Whichever lines include the word "keys", copy them as they appear in the data.

..........

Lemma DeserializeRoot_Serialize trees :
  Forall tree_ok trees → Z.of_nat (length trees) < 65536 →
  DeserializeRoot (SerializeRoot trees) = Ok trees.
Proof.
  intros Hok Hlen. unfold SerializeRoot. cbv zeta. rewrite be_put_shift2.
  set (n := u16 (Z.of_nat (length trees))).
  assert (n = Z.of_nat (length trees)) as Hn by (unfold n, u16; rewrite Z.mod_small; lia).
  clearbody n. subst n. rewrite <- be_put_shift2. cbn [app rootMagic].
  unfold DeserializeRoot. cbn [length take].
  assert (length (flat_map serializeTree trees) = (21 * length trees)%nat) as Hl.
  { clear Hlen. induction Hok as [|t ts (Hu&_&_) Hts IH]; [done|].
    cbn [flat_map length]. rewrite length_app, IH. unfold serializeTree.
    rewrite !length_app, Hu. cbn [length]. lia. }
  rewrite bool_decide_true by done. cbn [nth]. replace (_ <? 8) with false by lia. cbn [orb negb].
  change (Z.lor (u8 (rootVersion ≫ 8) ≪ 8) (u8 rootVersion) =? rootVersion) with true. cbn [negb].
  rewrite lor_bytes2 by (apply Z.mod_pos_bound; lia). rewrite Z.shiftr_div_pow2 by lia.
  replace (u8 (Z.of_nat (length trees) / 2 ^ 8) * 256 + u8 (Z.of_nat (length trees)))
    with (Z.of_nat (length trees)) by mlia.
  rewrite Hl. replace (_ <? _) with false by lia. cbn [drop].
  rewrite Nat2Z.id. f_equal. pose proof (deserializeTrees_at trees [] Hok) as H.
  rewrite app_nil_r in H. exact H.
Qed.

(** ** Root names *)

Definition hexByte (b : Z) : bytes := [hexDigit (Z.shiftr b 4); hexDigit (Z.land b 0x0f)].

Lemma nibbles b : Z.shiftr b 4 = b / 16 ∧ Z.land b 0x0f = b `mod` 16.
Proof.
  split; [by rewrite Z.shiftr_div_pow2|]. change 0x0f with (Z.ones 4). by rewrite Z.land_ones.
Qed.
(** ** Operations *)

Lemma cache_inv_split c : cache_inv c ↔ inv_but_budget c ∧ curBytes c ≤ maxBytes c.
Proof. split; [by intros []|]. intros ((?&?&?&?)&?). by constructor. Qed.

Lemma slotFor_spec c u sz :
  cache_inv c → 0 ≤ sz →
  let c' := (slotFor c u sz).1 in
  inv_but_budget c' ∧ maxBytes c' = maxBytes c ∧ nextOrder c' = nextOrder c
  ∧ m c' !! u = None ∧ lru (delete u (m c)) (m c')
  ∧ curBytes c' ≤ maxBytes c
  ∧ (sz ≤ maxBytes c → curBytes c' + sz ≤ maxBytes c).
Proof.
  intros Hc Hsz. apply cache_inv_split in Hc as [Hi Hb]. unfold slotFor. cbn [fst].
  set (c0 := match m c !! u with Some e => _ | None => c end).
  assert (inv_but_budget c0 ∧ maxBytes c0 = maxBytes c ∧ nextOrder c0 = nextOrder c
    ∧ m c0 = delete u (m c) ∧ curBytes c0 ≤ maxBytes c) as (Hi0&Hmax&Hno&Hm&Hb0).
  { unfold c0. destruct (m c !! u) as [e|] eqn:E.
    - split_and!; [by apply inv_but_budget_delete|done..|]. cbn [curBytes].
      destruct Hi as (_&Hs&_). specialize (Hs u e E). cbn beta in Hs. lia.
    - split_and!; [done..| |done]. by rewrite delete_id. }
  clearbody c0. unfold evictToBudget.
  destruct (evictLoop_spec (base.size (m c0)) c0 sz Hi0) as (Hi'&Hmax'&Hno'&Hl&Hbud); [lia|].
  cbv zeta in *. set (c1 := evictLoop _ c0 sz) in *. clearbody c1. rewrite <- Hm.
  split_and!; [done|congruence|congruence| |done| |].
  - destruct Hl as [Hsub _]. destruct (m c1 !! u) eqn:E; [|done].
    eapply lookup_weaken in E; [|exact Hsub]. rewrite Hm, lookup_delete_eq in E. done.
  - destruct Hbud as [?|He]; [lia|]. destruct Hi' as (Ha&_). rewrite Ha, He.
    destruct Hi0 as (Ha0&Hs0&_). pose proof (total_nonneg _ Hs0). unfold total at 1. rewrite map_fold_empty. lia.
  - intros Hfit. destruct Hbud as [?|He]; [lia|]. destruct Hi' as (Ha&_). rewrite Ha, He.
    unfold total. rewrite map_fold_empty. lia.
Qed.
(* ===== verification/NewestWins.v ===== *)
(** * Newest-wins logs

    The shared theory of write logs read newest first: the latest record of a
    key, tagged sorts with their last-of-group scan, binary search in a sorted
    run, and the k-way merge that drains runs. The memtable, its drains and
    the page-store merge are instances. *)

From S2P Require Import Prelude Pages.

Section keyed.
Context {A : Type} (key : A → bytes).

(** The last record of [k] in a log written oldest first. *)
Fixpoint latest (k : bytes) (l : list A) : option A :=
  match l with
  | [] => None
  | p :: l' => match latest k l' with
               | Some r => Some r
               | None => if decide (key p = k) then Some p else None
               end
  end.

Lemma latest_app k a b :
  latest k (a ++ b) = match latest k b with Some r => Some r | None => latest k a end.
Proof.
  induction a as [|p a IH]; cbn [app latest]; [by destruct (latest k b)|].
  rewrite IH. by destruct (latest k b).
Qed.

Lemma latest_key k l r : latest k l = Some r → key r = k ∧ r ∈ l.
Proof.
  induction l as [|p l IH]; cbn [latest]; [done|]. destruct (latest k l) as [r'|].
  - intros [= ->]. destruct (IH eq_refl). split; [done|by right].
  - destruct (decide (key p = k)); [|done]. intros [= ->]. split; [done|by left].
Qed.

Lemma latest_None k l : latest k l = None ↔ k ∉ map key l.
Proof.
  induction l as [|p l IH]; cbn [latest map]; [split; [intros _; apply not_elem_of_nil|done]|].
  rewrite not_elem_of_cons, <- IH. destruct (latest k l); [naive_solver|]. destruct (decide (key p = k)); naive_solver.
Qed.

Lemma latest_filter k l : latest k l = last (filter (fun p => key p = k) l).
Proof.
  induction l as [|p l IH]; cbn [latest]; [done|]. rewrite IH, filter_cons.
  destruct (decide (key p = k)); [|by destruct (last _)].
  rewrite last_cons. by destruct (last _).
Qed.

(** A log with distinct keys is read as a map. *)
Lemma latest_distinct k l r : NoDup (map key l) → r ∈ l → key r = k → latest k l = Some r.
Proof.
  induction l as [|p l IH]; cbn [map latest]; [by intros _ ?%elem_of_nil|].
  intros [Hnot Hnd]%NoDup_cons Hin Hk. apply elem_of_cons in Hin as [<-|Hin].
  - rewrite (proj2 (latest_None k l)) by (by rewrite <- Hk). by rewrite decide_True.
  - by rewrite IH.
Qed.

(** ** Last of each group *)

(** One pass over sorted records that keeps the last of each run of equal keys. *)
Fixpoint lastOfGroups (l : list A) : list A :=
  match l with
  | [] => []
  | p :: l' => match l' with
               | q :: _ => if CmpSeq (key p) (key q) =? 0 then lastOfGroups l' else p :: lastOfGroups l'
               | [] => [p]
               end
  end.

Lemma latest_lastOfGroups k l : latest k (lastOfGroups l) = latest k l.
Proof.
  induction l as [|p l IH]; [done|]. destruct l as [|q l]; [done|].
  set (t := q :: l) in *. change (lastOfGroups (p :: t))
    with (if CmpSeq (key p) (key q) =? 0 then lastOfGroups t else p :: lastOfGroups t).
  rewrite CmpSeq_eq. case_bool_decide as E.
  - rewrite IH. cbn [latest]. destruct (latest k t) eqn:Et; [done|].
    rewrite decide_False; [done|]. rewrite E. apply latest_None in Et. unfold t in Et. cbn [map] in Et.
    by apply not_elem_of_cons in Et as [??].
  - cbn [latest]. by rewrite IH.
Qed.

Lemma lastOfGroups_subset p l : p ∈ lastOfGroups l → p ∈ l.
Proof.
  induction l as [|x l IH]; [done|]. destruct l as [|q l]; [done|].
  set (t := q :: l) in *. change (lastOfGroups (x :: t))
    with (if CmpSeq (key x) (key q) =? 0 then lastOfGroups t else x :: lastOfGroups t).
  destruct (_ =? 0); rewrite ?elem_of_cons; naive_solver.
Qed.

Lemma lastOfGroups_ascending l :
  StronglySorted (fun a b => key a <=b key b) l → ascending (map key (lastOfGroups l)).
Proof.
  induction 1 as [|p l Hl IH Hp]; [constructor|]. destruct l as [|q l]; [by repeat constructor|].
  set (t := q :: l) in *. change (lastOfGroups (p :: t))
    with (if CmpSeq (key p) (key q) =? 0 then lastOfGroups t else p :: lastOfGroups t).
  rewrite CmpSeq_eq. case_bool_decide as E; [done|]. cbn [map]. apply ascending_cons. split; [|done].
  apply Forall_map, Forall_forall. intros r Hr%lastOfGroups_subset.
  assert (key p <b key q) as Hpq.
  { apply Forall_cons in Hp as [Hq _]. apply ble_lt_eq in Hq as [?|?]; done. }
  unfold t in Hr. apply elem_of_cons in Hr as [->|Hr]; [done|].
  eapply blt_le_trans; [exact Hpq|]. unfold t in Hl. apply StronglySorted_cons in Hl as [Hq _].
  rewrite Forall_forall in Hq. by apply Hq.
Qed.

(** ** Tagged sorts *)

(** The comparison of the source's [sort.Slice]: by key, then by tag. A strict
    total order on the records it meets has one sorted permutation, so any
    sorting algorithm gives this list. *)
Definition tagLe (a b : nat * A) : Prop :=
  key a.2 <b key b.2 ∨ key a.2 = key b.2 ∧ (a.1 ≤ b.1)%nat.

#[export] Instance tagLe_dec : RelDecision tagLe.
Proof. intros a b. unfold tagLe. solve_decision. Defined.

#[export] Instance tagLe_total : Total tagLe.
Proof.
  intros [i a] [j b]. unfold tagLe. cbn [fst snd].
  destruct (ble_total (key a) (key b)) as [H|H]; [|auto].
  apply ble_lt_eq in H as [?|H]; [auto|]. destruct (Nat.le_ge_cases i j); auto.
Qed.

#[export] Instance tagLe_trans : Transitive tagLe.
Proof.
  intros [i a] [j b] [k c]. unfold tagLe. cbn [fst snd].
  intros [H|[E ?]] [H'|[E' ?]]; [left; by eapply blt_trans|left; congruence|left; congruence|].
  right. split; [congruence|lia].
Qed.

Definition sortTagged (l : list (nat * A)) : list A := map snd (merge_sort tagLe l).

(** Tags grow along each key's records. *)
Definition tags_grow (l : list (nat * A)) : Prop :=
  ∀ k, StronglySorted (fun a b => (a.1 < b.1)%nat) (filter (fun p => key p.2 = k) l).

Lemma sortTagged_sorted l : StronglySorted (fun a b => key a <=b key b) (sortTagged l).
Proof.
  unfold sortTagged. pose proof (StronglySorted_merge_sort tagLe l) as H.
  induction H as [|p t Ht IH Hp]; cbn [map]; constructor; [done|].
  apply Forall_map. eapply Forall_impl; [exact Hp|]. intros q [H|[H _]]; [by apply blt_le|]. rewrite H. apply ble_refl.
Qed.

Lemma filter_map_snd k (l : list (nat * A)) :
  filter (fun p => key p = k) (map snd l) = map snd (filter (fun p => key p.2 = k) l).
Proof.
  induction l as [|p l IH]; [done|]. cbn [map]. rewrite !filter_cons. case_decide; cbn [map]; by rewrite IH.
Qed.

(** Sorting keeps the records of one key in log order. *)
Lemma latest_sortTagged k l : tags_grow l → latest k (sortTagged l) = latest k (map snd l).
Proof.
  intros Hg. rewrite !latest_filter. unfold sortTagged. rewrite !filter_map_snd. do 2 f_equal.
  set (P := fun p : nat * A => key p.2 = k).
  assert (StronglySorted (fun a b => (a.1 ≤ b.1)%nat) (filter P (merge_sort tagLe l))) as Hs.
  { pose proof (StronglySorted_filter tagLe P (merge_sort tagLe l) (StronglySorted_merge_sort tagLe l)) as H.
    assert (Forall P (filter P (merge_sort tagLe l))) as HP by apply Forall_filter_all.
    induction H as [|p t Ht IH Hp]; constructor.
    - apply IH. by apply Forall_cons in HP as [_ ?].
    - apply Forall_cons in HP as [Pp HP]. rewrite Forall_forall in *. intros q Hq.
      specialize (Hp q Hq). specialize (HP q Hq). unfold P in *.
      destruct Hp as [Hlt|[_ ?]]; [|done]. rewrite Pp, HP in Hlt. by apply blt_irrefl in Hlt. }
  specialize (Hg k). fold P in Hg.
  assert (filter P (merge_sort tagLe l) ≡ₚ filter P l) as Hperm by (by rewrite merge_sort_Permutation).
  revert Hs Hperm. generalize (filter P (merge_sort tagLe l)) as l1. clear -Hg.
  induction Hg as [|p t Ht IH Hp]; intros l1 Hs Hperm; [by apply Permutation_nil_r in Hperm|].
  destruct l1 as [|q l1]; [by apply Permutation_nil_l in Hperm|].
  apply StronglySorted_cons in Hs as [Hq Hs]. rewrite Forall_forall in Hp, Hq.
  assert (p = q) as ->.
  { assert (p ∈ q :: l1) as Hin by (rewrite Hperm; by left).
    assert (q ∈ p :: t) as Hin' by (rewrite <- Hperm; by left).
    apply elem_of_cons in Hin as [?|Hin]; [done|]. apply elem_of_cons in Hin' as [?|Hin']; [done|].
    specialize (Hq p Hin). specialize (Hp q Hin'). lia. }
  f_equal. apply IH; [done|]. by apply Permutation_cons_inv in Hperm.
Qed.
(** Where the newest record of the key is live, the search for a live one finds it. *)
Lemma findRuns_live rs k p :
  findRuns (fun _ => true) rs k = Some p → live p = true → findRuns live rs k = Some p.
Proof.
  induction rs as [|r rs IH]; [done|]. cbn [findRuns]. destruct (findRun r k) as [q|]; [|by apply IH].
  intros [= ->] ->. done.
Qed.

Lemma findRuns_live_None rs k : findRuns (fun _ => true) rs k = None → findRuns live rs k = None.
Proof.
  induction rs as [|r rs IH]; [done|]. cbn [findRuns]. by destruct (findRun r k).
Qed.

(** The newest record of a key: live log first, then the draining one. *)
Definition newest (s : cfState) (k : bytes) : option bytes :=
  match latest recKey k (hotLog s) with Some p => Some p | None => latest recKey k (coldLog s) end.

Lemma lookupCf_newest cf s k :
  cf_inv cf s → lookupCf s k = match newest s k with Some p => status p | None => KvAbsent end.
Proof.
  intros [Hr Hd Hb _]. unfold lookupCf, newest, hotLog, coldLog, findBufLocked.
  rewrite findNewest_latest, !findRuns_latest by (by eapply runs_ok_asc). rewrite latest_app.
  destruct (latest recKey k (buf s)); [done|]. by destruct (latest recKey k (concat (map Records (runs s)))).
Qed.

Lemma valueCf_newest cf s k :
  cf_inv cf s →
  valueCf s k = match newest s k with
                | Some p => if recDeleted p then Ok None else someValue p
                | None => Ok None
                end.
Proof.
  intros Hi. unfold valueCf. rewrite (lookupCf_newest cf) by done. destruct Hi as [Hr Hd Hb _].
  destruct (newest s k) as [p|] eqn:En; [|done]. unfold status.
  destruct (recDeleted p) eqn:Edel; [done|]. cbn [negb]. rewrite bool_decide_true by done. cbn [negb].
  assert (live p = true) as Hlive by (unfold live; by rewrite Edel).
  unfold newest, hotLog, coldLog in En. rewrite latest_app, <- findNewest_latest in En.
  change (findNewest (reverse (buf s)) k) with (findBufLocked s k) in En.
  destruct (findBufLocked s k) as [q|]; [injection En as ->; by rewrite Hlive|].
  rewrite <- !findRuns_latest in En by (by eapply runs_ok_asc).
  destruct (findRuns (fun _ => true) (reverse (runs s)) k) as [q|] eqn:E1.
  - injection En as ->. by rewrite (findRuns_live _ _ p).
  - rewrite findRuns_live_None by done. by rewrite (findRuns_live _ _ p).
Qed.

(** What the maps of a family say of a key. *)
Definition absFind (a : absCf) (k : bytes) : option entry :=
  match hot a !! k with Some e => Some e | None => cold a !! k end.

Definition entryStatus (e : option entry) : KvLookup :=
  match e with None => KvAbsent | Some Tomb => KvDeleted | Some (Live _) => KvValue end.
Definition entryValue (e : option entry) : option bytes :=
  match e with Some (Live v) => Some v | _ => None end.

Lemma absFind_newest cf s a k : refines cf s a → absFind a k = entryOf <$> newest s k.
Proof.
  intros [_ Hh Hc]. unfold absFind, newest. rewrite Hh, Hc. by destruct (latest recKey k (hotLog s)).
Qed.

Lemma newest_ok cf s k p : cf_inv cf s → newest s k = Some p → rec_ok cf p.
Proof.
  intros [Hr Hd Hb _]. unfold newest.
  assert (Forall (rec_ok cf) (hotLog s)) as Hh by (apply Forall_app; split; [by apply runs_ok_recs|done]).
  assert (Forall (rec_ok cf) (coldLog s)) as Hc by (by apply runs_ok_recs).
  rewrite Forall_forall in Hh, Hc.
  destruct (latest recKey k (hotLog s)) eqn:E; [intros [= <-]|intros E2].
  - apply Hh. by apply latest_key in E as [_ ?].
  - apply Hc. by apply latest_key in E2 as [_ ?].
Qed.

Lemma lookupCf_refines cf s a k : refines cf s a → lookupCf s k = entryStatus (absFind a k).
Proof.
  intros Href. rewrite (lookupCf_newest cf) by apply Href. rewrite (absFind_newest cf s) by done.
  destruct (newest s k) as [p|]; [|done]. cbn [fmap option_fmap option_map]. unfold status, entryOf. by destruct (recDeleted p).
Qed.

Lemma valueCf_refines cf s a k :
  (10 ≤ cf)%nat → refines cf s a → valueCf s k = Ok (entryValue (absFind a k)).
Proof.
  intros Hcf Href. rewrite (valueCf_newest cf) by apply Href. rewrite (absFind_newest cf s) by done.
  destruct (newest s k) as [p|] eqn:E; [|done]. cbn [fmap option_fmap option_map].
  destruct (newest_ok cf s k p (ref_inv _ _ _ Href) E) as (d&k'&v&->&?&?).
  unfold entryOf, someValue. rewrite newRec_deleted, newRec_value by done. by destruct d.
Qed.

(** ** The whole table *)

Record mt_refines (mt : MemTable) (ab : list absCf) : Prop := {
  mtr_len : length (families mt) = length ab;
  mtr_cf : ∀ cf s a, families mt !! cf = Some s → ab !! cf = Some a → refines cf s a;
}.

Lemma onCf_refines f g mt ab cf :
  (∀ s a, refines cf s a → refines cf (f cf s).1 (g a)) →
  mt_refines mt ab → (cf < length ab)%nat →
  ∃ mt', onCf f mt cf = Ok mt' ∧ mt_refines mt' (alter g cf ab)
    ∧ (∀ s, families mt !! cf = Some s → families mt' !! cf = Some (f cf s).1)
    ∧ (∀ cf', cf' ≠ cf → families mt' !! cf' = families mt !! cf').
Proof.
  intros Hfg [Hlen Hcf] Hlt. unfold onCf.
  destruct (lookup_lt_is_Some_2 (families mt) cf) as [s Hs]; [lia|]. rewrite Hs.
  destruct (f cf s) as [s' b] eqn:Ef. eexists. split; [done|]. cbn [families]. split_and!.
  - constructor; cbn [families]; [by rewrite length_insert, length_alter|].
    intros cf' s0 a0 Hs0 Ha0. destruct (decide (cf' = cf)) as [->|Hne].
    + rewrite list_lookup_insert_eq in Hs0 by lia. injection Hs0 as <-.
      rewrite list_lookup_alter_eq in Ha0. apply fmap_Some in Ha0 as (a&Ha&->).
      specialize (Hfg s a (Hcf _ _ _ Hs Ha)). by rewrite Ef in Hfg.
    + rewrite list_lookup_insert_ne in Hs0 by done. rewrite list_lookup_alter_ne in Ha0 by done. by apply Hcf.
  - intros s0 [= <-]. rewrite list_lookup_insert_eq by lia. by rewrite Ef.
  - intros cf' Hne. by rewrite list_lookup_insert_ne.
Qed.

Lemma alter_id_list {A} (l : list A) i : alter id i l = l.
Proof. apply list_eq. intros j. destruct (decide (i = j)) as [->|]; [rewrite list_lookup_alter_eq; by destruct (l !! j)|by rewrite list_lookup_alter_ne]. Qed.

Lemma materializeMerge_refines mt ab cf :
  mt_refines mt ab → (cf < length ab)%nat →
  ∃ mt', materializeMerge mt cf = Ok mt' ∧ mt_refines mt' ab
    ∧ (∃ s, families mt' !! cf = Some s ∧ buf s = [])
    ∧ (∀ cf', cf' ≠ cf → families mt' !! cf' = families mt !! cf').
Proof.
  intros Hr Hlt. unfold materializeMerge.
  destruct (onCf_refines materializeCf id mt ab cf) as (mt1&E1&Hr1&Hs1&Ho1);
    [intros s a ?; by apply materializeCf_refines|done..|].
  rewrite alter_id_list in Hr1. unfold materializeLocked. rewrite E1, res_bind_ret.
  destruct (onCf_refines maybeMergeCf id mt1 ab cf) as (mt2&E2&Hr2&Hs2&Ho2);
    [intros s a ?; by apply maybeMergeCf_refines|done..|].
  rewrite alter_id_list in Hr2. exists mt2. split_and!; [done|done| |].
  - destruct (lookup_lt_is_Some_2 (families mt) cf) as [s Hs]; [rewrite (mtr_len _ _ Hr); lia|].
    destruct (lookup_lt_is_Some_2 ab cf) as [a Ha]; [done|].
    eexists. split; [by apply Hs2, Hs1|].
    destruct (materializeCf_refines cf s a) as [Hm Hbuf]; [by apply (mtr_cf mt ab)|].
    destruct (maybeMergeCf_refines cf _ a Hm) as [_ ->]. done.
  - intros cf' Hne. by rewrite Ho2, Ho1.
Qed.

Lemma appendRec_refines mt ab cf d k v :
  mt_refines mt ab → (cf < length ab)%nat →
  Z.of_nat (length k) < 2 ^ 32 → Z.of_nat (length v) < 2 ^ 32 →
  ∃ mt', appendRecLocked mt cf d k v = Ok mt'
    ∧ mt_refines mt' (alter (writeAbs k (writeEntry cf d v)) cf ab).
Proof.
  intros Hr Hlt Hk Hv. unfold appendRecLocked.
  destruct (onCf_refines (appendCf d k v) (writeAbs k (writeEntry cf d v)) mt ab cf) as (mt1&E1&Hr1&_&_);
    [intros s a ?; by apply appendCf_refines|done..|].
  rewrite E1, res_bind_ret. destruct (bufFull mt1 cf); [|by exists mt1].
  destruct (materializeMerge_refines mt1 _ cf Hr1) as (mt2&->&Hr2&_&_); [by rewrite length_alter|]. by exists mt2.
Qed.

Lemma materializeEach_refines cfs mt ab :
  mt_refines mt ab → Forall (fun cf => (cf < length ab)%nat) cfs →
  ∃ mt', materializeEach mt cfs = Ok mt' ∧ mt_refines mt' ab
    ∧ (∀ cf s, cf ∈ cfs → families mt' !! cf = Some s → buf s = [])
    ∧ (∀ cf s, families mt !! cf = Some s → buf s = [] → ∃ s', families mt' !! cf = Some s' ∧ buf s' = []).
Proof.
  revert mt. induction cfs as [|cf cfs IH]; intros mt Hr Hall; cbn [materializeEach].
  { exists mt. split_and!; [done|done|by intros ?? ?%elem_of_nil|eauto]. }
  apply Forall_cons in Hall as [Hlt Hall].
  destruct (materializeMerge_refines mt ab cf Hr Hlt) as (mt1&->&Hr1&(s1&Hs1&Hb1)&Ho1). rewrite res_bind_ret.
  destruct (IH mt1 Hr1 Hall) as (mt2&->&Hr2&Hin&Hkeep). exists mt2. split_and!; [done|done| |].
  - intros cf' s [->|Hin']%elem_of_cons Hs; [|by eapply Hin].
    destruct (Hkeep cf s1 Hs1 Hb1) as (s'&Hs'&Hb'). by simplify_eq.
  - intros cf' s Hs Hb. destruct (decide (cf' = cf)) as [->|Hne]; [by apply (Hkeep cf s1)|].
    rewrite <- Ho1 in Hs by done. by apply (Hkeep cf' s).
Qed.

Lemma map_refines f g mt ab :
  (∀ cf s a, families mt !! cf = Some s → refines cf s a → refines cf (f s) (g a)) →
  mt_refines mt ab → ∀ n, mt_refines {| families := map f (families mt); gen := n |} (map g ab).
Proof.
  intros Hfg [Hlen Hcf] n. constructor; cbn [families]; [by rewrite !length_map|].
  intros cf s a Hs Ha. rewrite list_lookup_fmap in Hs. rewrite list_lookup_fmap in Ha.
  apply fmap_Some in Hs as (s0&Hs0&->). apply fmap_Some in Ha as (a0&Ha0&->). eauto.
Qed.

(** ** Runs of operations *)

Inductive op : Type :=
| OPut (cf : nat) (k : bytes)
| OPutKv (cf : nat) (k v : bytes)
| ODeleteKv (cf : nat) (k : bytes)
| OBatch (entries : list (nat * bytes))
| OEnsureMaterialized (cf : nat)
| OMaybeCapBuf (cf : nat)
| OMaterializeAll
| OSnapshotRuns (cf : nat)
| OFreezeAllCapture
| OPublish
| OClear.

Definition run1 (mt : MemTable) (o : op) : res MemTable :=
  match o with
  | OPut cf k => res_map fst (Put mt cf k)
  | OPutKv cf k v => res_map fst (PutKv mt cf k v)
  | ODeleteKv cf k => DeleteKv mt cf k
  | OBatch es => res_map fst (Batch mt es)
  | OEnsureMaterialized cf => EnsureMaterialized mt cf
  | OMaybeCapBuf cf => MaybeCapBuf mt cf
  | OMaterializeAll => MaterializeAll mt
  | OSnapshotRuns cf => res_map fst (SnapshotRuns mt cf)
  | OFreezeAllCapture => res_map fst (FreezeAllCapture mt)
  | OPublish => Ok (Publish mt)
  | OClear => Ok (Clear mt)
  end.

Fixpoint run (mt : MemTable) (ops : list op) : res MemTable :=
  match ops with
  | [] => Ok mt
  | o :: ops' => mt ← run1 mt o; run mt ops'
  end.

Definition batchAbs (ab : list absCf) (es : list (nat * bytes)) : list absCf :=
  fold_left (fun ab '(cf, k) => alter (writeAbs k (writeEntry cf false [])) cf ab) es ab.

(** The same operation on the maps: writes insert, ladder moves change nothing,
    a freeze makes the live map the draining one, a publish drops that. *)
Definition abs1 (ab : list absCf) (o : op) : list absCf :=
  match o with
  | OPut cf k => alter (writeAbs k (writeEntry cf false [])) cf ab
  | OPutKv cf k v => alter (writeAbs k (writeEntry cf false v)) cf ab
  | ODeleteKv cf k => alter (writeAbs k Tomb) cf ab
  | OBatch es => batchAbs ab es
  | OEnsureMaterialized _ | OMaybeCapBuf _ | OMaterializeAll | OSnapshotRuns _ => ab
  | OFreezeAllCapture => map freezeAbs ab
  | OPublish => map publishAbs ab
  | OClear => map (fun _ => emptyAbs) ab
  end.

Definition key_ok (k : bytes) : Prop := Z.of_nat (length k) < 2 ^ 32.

..........

*Task output:*
(** A log with distinct keys is read as a map. *)
(** One pass over sorted records that keeps the last of each run of equal keys. *)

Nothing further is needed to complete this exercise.